[WORK ITEM]: If a line in the records contains the word "Import", count it; state the resulting number and nothing more.

### INFORMATION SUPPLIED

(** * Cypress Autonomous Agent: analysis, strategy and generation pipeline

    A shallow embedding of the JavaScript sources
    (ProjectAnalyzer.js, TestStrategy.js, TestSpecGenerator.js and the
    controller class CypressAutonomousAgent) together with the properties
    the specification states about them.

    Conventions of the embedding:
    - JavaScript strings are [string]; arrays are [list]; plain objects
      used as dictionaries are [gmap string _] when only lookups matter
      and association lists when the iteration order is observable; a
      table read at a key the caller chooses ([this.strategies],
      [templateMap], [frameworkConfigs]) is read as JavaScript reads
      it, through the prototype chain ([JS.member]); the keys the
      pipeline itself computes never name a member inherited from
      [Object.prototype] (see [pipeline_keys_own]), and the histogram
      of [generateSpecSummary] is modelled at keys that name no such
      member;
    - [Math.floor], [Math.min] and the division by 50 are computed over
      the rationals [Q]: every intermediate value of the spec-count
      formula is a multiple of 1/100, far coarser than the rounding of
      IEEE doubles, so the floor of the exact value is the floor of the
      double (checked against primitive floats further down);
    - a JavaScript exception is the constructor [Throw] of [result];
      stateful code threads its state explicitly and keeps the state
      reached when an exception is raised. *)

From Stdlib Require Import QArith Qround Qminmax Ascii.
From Stdlib Require PrimFloat Uint63.
From stdpp Require Import gmap strings list pretty.
Close Scope Q_scope.

(** ** JavaScript primitives used by the sources *)

Module JS.

(** [s.startsWith(p)] *)
Definition startsWith (s p : string) : bool := String.prefix p s.
(** ** The auxiliary line *)

(** X16. For a positive line impedance and loads of positive resistance
    [apply_aux_line] returns; it records the line, keeps the original
    loads, and the loads it hands to stage 1 still have a positive
    resistance and, with respect to the line impedance, the VSWR of the
    original loads. *)
Theorem aux_line_keeps_vswr (Z_p theta_deg : R) (d : Design) :
  0 < Z_p -> 0 < real (Z_L1_orig d) -> 0 < real (Z_L2_orig d) ->
  exists d',
    apply_aux_line Z_p theta_deg d = Ok d' /\
    aux_line_Z d' = Some Z_p /\ aux_line_theta d' = Some (radians theta_deg) /\
    Z_L1_orig d' = Z_L1_orig d /\ Z_L2_orig d' = Z_L2_orig d /\
    0 < real (Z_L1 d') /\ 0 < real (Z_L2 d') /\
    vswr_of (Z_L1 d') Z_p = vswr_of (Z_L1_orig d) Z_p /\
    vswr_of (Z_L2 d') Z_p = vswr_of (Z_L2_orig d) Z_p.
Proof.
  intros Hp H1 H2.
  assert (Hd : forall (zl : complex) (T : R), 0 < real zl ->
            Cis_zero (Z_p + Ci * zl * T)%C = false).
  { intros zl T Hr. pose proof (line_divisor_nonzero Z_p zl T) as Hn.
    cbv zeta in Hn. unfold Cis_zero.
    destruct (real (Z_p + Ci * zl * T)%C =? 0) eqn:Er; [|reflexivity].
    destruct (imag (Z_p + Ci * zl * T)%C =? 0) eqn:Ei; [|reflexivity].
    apply Reqb_true in Er, Ei. exfalso. apply Hn; [lra|lra|].
    rewrite Er, Ei. ring. }
  exists (with_aux_line Z_p theta_deg d). split.
  - unfold apply_aux_line. cbv zeta. rewrite !Hd by assumption. reflexivity.
  - assert (E1 : Z_L1 (with_aux_line Z_p theta_deg d) =
                 line_formula Z_p (Z_L1_orig d) (tan (radians theta_deg * p1 d)))
      by reflexivity.
    assert (E2 : Z_L2 (with_aux_line Z_p theta_deg d) =
                 line_formula Z_p (Z_L2_orig d) (tan (radians theta_deg * p2 d)))
      by reflexivity.
    rewrite E1, E2.
    repeat split; try (apply line_formula_real_pos; lra);
      unfold vswr_of; cbv zeta; rewrite line_formula_reflection by assumption;
      reflexivity.
Qed.

Lemma aux_line_keeps_vswr_witness :
  exists d',
    apply_aux_line 50 35 (quarter_design exD_ZL1 exD_ZL2 50) = Ok d' /\
    aux_line_Z d' = Some 50 /\ aux_line_theta d' = Some (radians 35) /\
    Z_L1_orig d' = exD_ZL1 /\ Z_L2_orig d' = exD_ZL2 /\
    0 < real (Z_L1 d') /\ 0 < real (Z_L2 d') /\
    vswr_of (Z_L1 d') 50 = vswr_of exD_ZL1 50 /\
    vswr_of (Z_L2 d') 50 = vswr_of exD_ZL2 50.
Proof.
  apply (aux_line_keeps_vswr 50 35 (quarter_design exD_ZL1 exD_ZL2 50));
    cbn; lra.
Defined.

(** ** Swapping the two bands *)

Lemma prepared_swap fa fb ZL1 ZL2 z0 theta_aux d0 d0' :
  __init__ fa fb ZL1 ZL2 z0 = Ok d0 ->
  __init__ fb fa ZL2 ZL1 z0 = Ok d0' ->
  Z_L1 (prepared theta_aux d0') = Z_L2 (prepared theta_aux d0) /\
  Z_L2 (prepared theta_aux d0') = Z_L1 (prepared theta_aux d0).
Proof.
  intros H H'.
  destruct (init_inv _ _ _ _ _ _ H) as [Hf ->].
  destruct (init_inv _ _ _ _ _ _ H') as [_ ->].
  unfold prepared. destruct (theta_aux >? 0)%Z; cbn [Z_L1 Z_L2 with_aux_line
    Z_L1_orig Z_L2_orig p1 p2]; [|split; reflexivity].
  replace (fb + fa) with (fa + fb) by ring. split; reflexivity.
Qed.

(** X13. Stage 1 does not depend on which band is called the first: at
    every grid point the call with the two bands swapped fails stage 1
    exactly when the original call does, and otherwise finds the same [Z1]
    and the same [theta1]. *)
Theorem conjugate_line_band_symmetric fa fb ZL1 ZL2 z0 theta_aux k
    d0 d0' dp dp' :
  __init__ fa fb ZL1 ZL2 z0 = Ok d0 ->
  __init__ fb fa ZL2 ZL1 z0 = Ok d0' ->
  prepare theta_aux d0 = Ok dp ->
  prepare theta_aux d0' = Ok dp' ->
  match calculate_conjugate_transform k dp,
        calculate_conjugate_transform k dp' with
  | Ok d1, Ok d1' => Z1 d1' = Z1 d1 /\ theta1 d1' = theta1 d1
  | Unsolved, Unsolved => True
  | _, _ => False
  end.
Proof.
  intros H H' Hp Hp'.
  apply prepare_Ok_inv in Hp, Hp'. subst dp dp'.
  destruct (prepared_swap _ _ _ _ _ theta_aux _ _ H H') as [E1 E2].
  exact (conjugate_transform_swap k _ _ E1 E2).
Qed.

(** ** One of the orders [sort_values] can give *)

Lemma key_leb_true (a b : option R) : key_leb a b = true -> key_le a b.
Proof.
  destruct a, b; cbn; intros H; try exact I; try discriminate.
  apply Rleb_true. exact H.
Qed.

Lemma key_leb_false (a b : option R) : key_leb a b = false -> key_le b a.
Proof.
  destruct a, b; cbn; intros H; try exact I; try discriminate.
  apply Rleb_false in H. lra.
Qed.

Lemma key_le_trans (a b c : option R) : key_le a b -> key_le b c -> key_le a c.
Proof.
  destruct a, b, c; cbn; intros H1 H2; try exact I; try contradiction. lra.
Qed.

Lemma insert_row_perm (c : Params) (l : list Params) :
  Permutation (insert_row c l) (c :: l).
Proof.
  induction l as [|c' l IH]; cbn; [reflexivity|].
  destruct (key_leb _ _); [reflexivity|].
  rewrite IH. apply perm_swap.
Qed.

Lemma insert_row_sorted (c : Params) (l : list Params) :
  StronglySorted (fun c c' => key_le (Delta_50 c) (Delta_50 c')) l ->
  StronglySorted (fun c c' => key_le (Delta_50 c) (Delta_50 c')) (insert_row c l).
Proof.
  intros Hs. induction Hs as [|c' l Hs IH Hall]; cbn.
  - constructor; constructor.
  - destruct (key_leb (Delta_50 c) (Delta_50 c')) eqn:E.
    + apply key_leb_true in E. constructor; [constructor; assumption|].
      constructor; [exact E|].
      eapply Forall_impl; [|exact Hall]. intros x Hx. cbn in Hx |- *.
      exact (key_le_trans _ _ _ E Hx).
    + apply key_leb_false in E. constructor; [exact IH|].
      apply Forall_forall. intros x Hx.
      apply (Permutation_in _ (insert_row_perm c l)) in Hx.
      destruct Hx as [<-|Hx]; [exact E|].
      rewrite Forall_forall in Hall. exact (Hall x Hx).
Qed.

######

[FINISHED TASK]: 2